Pesquisa mostra empate entre Lagos e Lavín Tatiana Bautzer, enviada especial
Santiago, 13 (AE) - Uma pesquisa eleitoral divulgada hoje (13) pelo instituto britânico Market and Opinion Research International (Mori), que atua no Chile, mostra empate técnico entre os dois candidatos à presidência, Joaquin Lavín, da oposição de direita, e Ricardo Lagos, da coalizão governista de centro-esquerda.
Foram entrevistadas 1.200 pessoas entre os dias 3 e 10 de janeiro, distribuídas por localidades que abrangem 70% do país. A diferença entre os dois candidatos ficou abaixo de um ponto percentual, com ligeira vantagem para Ricardo Lagos.

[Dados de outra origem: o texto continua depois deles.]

(* ===== verification/Tx.v ===== *)
(** * Transactions ([scone-core/src/transaction.rs])

    The ten signed transaction kinds, their constructors (the owner and
    the identifiers are recomputed, never taken from the caller) and
    their pure invariants. *)

From S2P Require Import Prelude Bytes Crypto Names Checkpoint.

(** [scone-core/src/transaction.rs:45-45 Proof] *)
Definition Proof_ : Type := list byte.

Section owner_binding.
Context `{Crypto}.

(** [scone-core/src/transaction.rs:87-94 check_owner_binding] *)
Definition check_owner_binding (owner : OwnerId) (pk : PublicKey) : result SconeError unit :=
  if negb (arr_eqb owner (owner_of pk)) then Err InvalidOwner else Ok tt.
End owner_binding.

(** [scone-core/src/transaction.rs:105-123 RegisterDomain] *)
Record RegisterDomain := mkRegisterDomain {
  rd_network : NetworkId;
  rd_name : DomainName;
  rd_domain_id : DomainId;
  rd_owner : OwnerId;
  rd_timestamp : N;
  rd_proof : Proof_;
  rd_public_key : PublicKey;
  rd_signature : Signature }.
#[global] Instance RegisterDomain_eq_dec : EqDecision RegisterDomain.
Proof. solve_decision. Defined.

(** [scone-core/src/transaction.rs:208-222 UpdateDomain] *)
Record UpdateDomain := mkUpdateDomain {
  ud_network : NetworkId;
  ud_domain_id : DomainId;
  ud_owner : OwnerId;
  ud_sequence : N;
  ud_record_hash : RecordHash;
  ud_public_key : PublicKey;
  ud_signature : Signature }.
#[global] Instance UpdateDomain_eq_dec : EqDecision UpdateDomain.
Proof. solve_decision. Defined.

(** [scone-core/src/transaction.rs:306-325 RegisterTld] *)
Record RegisterTld := mkRegisterTld {
  rt_network : NetworkId;
  rt_name : TldName;
  rt_tld_id : TldId;
  rt_owner : OwnerId;
  rt_timestamp : N;
  rt_proof : Proof_;
  rt_public_key : PublicKey;
  rt_signature : Signature }.
#[global] Instance RegisterTld_eq_dec : EqDecision RegisterTld.
Proof. solve_decision. Defined.

(** [scone-core/src/transaction.rs:408-422 TransferTld] *)
Record TransferTld := mkTransferTld {
  tt_network : NetworkId;
  tt_tld_id : TldId;
  tt_owner : OwnerId;
  tt_new_owner : OwnerId;
  tt_public_key : PublicKey;
  tt_signature : Signature }.
#[global] Instance TransferTld_eq_dec : EqDecision TransferTld.
Proof. solve_decision. Defined.

(** [scone-core/src/transaction.rs:480-493 TransferDomain] *)
Record TransferDomain := mkTransferDomain {
  td_network : NetworkId;
  td_domain_id : DomainId;
  td_owner : OwnerId;
  td_new_owner : OwnerId;
  td_public_key : PublicKey;
  td_signature : Signature }.
#[global] Instance TransferDomain_eq_dec : EqDecision TransferDomain.
Proof. solve_decision. Defined.

(** [scone-core/src/transaction.rs:556-567 RevokeTld] *)
Record RevokeTld := mkRevokeTld {
  rv_network : NetworkId;
  rv_tld_id : TldId;
  rv_owner : OwnerId;
  rv_public_key : PublicKey;
  rv_signature : Signature }.
#[global] Instance RevokeTld_eq_dec : EqDecision RevokeTld.
Proof. solve_decision. Defined.

(** [scone-core/src/transaction.rs:619-633 SetTldOpen] *)
Record SetTldOpen := mkSetTldOpen {
  so_network : NetworkId;
  so_tld_id : TldId;
  so_owner : OwnerId;
  so_open : bool;
  so_public_key : PublicKey;
  so_signature : Signature }.
#[global] Instance SetTldOpen_eq_dec : EqDecision SetTldOpen.
Proof. solve_decision. Defined.

(** [scone-core/src/transaction.rs:690-706 AssignDomain] *)
Record AssignDomain := mkAssignDomain {
  ad_network : NetworkId;
  ad_name : DomainName;
  ad_domain_id : DomainId;
  ad_owner : OwnerId;
  ad_assignee : OwnerId;
  ad_public_key : PublicKey;
  ad_signature : Signature }.
#[global] Instance AssignDomain_eq_dec : EqDecision AssignDomain.
Proof. solve_decision. Defined.

(** [scone-core/src/transaction.rs:773-786 RenewDomain] *)
Record RenewDomain := mkRenewDomain {
  rn_network : NetworkId;
  rn_domain_id : DomainId;
  rn_owner : OwnerId;
  rn_valid_until : N;
  rn_public_key : PublicKey;
  rn_signature : Signature }.
#[global] Instance RenewDomain_eq_dec : EqDecision RenewDomain.
Proof. solve_decision. Defined.

(** [scone-core/src/transaction.rs:863-881 SlashTx] *)
Record SlashTx := mkSlashTx {
  sl_network : NetworkId;
  sl_offender : PublicKey;
  sl_evidence_a : CheckpointData;
  sl_sig_a : Signature;
  sl_evidence_b : CheckpointData;
  sl_sig_b : Signature;
  sl_public_key : PublicKey;
  sl_signature : Signature }.
#[global] Instance SlashTx_eq_dec : EqDecision SlashTx.
Proof. solve_decision. Defined.

(** [scone-core/src/transaction.rs:983-1004 Transaction] *)
Inductive Transaction :=
| TxRegisterDomain (tx : RegisterDomain)
| TxUpdateDomain (tx : UpdateDomain)
| TxRegisterTld (tx : RegisterTld)
| TxTransferTld (tx : TransferTld)
| TxRevokeTld (tx : RevokeTld)
| TxSetTldOpen (tx : SetTldOpen)
| TxAssignDomain (tx : AssignDomain)
| TxRenewDomain (tx : RenewDomain)
| TxTransferDomain (tx : TransferDomain)
| TxSlash (tx : SlashTx).
#[global] Instance Transaction_eq_dec : EqDecision Transaction.
Proof. solve_decision. Defined.

Section transactions.
Context `{Crypto}.

(** [scone-core/src/transaction.rs:159-177 RegisterDomain::register_domain_on] *)
Definition register_domain_on (network : NetworkId) (name : DomainName) (timestamp : N) (proof : Proof_) (public_key : PublicKey) (signature : Signature) : RegisterDomain :=
  mkRegisterDomain network name (DomainId_from_name name) (owner_of public_key) timestamp proof public_key signature.

(** [scone-core/src/transaction.rs:138-153 RegisterDomain::register_domain_signed] *)
Definition register_domain_signed (name : DomainName) (timestamp : N) (proof : Proof_) (public_key : PublicKey) (signature : Signature) : RegisterDomain :=
  register_domain_on NetworkId_TESTNET name timestamp proof public_key signature.

(** [scone-core/src/transaction.rs:190-199 RegisterDomain::validate] *)
Definition RegisterDomain_validate (tx : RegisterDomain) : result SconeError unit :=
  let? _ := check_owner_binding (rd_owner tx) (rd_public_key tx) in
  if negb (arr_eqb (rd_domain_id tx) (DomainId_from_name (rd_name tx))) then Err InvalidDomain
  else Ok tt.

(** [scone-core/src/transaction.rs:251-268 UpdateDomain::update_domain_on] *)
Definition update_domain_on (network : NetworkId) (domain_id : DomainId) (sequence : N) (record_hash : RecordHash) (public_key : PublicKey) (signature : Signature) : UpdateDomain :=
  mkUpdateDomain network domain_id (owner_of public_key) sequence record_hash public_key signature.

(** [scone-core/src/transaction.rs:230-245 UpdateDomain::update_domain_signed] *)
Definition update_domain_signed (domain_id : DomainId) (sequence : N) (record_hash : RecordHash) (public_key : PublicKey) (signature : Signature) : UpdateDomain :=
  update_domain_on NetworkId_TESTNET domain_id sequence record_hash public_key signature.

(** [scone-core/src/transaction.rs:277-282 UpdateDomain::validate] *)
Definition UpdateDomain_validate (tx : UpdateDomain) : result SconeError unit :=
  if ud_sequence tx =? 0 then Err (InvalidSequence 0)
  else check_owner_binding (ud_owner tx) (ud_public_key tx).

(** [scone-core/src/transaction.rs:357-375 RegisterTld::register_tld_on] *)
Definition register_tld_on (network : NetworkId) (name : TldName) (timestamp : N) (proof : Proof_) (public_key : PublicKey) (signature : Signature) : RegisterTld :=
  mkRegisterTld network name (TldId_from_tld name) (owner_of public_key) timestamp proof public_key signature.

(** [scone-core/src/transaction.rs:335-350 RegisterTld::register_tld_signed] *)
Definition register_tld_signed (name : TldName) (timestamp : N) (proof : Proof_) (public_key : PublicKey) (signature : Signature) : RegisterTld :=
  register_tld_on NetworkId_TESTNET name timestamp proof public_key signature.

(** [scone-core/src/transaction.rs:385-394 RegisterTld::validate] *)
Definition RegisterTld_validate (tx : RegisterTld) : result SconeError unit :=
  let? _ := check_owner_binding (rt_owner tx) (rt_public_key tx) in
  if negb (arr_eqb (rt_tld_id tx) (TldId_from_tld (rt_name tx))) then Err InvalidTld
  else Ok tt.
(* ===== verification/Wire.v ===== *)
(** * Wire format of identifiers and transactions
    ([scone-protocol]: [ids.rs], [transaction.rs])

    Every encoder validates first, every decoder validates last; a
    decoded transaction is the only one with its bytes. *)

From S2P Require Import Prelude Bytes Crypto Names Codec Checkpoint Tx.

(** ** Names ([ids.rs]) *)

(** [scone-protocol/src/ids.rs:38-47 NetworkId::encode] *)
Definition NetworkId_encode (n : NetworkId) : eresult :=
  put_bounded (NetworkId_as_bytes n) (N.of_nat MAX_NETWORK_ID_LEN) "network id length".

(** [scone-protocol/src/ids.rs:49-59 NetworkId::decode] *)
Definition NetworkId_decode : parser NetworkId :=
  let* bytes := take_bytes (N.of_nat MAX_NETWORK_ID_LEN) "network id length" in
  plift (let? text := from_utf8 bytes in map_err Validation (NetworkId_new text)).

(** [scone-protocol/src/ids.rs:64-73 TldName::encode] *)
Definition TldName_encode (t : TldName) : eresult :=
  put_bounded t (N.of_nat MAX_TLD_LEN) "TLD length".

(** [scone-protocol/src/ids.rs:75-81 TldName::decode] *)
Definition TldName_decode : parser TldName :=
  let* bytes := take_bytes (N.of_nat MAX_TLD_LEN) "TLD length" in
  plift (let? name := from_utf8 bytes in map_err Validation (TldName_new name)).

(** [scone-protocol/src/ids.rs:86-95 DomainName::encode] *)
Definition DomainName_encode (n : DomainName) : eresult :=
  put_bounded n (N.of_nat MAX_NAME_LEN) "domain name length".

(** [scone-protocol/src/ids.rs:97-103 DomainName::decode] *)
Definition DomainName_decode : parser DomainName :=
  let* bytes := take_bytes (N.of_nat MAX_NAME_LEN) "domain name length" in
  plift (let? name := from_utf8 bytes in map_err Validation (DomainName_new name)).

Como a diferença entre os dois candidatos foi inferior a 3 pontos percentuais, que é a margem de erro da pesquisa, o instituto não divulgou os percentuais obtidos por cada candidato na pesquisa de intenção de voto.
Num comunicado divulgado à imprensa, o instituto afirma que para dizer com certeza quem está à frente teria que ser feita uma pesquisa com alcance muito maior que tivesse margem de erro de menos de 1%.
O Mori fez mudanças em suas amostras depois de ter errado nas pesquisas para o resultado do primeiro turno, realizado em 12 de dezembro. A estimativa do instituto era de que Ricardo Lagos venceria por 6 pontos percentuais de vantagem, ou 420.000 votos, com 48,6%, enquanto Lavín teria 42,1%. Na realidade, Lagos teve apenas 0,44% de vantagem sobre seu oponente, o que corresponde a pouco menos de 35.000 eleitores.
No primeiro turno, Lagos obteve 47,96% , ou 3,383 milhões de votos; Lavín obteve 47,52% , ou 3,352 milhões de votos. O eleitorado no Chile é de apenas 8,084 milhões de pessoas, das quais 7,271 milhões votaram no primeiro turno.
A terceira classificada no primeiro turno foi Gladys Marín, do Partido Comunista, com 3,19%, ou 225.000 votos. O instituto afirmou que a amostra anterior estava distorcida e foi ajustada com a participação de consultores estrangeiros e chilenos.
Além de confirmar a percepção de um segundo turno acirrado, a pesquisa também mostra algumas conclusões interessantes sobre o processo eleitoral. Quarenta por cento dos entrevistados acreditam que há pressões para votar em determinados candidatos. Vinte e sete por cento acreditam que a pressão vem da oposição ou de empresários e 12%, que a pressão está sendo feita pelo governo.
Nove por cento dos entrevistados acreditam que o voto não é secreto e outros 9% afirmaram que decidiram seu voto no primeiro turno no dia da eleição. Entretanto, 76% já tinham decidido em quem votar antes do início da campanha eleitoral.
A televisão está tendo um papel importante para os eleitores chilenos. Setenta por cento dos entrevistados afirmam estar acompanhando a campanha pela tevê e 43% afirmam que a tevê traz a informação mais relevante para decidir sobre qual candidato votar. Amigos e parentes influem na decisão de voto de 15% dos entrevistados.
A imprensa escrita é apontada por apenas 8% dos entrevistados como fonte de informações para decidir o voto. Algumas respostas dos entrevistados evidenciam que alguns jornais são associados como favoráveis a um ou outro candidato.
Os institutos locais de pesquisa, Gemines, Cerc (Centro de Estudos da Realidade Contemporânea) e CEP (Centro de Estudos Públicos), decidiram não divulgar pesquisas eleitorais para o segundo turno. No CEP, informa-se que o instituto não fez pesquisa para o segundo turno porque só faz duas sondagens por ano, uma em março e outra em setembro, e não estava programada pesquisa para janeiro.
O diretor do Cerc, Carlos Huneeus, admitiu que não pôde fazer a pesquisa de opinião no segundo turno porque houve erros na amostra da pesquisa do primeiro turno que não puderam ser corrigidos a tempo para o segundo turno.
"Havia muito pouco tempo para revisar a metodologia de nossa amostra, que mostrou ter subestimado a votação de Joaquín Lavín no primeiro turno", disse o diretor do instituto.
Segundo o diretor, não houve tempo para fazer uma segunda pesquisa. A previsão do instituto para o primeiro turno era de que Lavín teria 42% dos votos, uma diferença de mais de 5 pontos em relação à votação real. O instituto Gemines também informou que tomou a decisão de não fazer pesquisa no segundo turno.